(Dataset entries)
Start of Block
(** *** Completions and responses *)

Lemma handled_completion c s :
  Held (opt (comp_object c)) (opt (completion_claim c)) s ->
  pwp (handle_completion c) (fun _ => balanced) (fun _ _ => True) s.
Proof.
  intros Hs. unfold handle_completion. apply pwp_bind.
  assert (Hobject : pwp (match comp_object c with
      | Some object => jobs ← on_objects (Objects.complete object); for_each submit_admitted jobs
      | None => mret tt
      end) (fun _ => Held [] (opt (completion_claim c))) (fun _ _ => True) s).
  { destruct (comp_object c) as [x|]; [|exact Hs]. apply pwp_bind.
    eapply pwp_mono; [exact (held_complete [] _ x s Hs)| |done]. by intros jobs s1 [-> Hs1]. }
  eapply pwp_mono; [exact Hobject| |done]. intros [] s1 Hs1. unfold completion_claim in Hs1.
  destruct (comp_local c).
  - cbn [opt] in Hs1. revert s1 Hs1. apply returns_upholds. unfold balanced. keep_held.
  - apply pwp_bind. eapply pwp_mono; [exact (upholds_when _ _ _ (held_count _ _ _) s1 Hs1)| |done]. intros [] s2 Hs2.
    apply pwp_bind. unfold pwp at 1, lift. destruct (answer_of c) as [answer|]; [|done].
    eapply pwp_true. exact (held_queue_response [] [] _ (mkRuntimeMessage _ _ _ _ 0 _) _ true s2 Hs2).
Qed.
End of Block
**About this exercise:** In the answer, include exactly the lines from the line containing "destruct (comp_local c)." through the end of the data, and nothing else.

**Output below:**
  destruct (comp_local c).
  - cbn [opt] in Hs1. revert s1 Hs1. apply returns_upholds. unfold balanced. keep_held.
  - apply pwp_bind. eapply pwp_mono; [exact (upholds_when _ _ _ (held_count _ _ _) s1 Hs1)| |done]. intros [] s2 Hs2.
    apply pwp_bind. unfold pwp at 1, lift. destruct (answer_of c) as [answer|]; [|done].
    eapply pwp_true. exact (held_queue_response [] [] _ (mkRuntimeMessage _ _ _ _ 0 _) _ true s2 Hs2).
Qed.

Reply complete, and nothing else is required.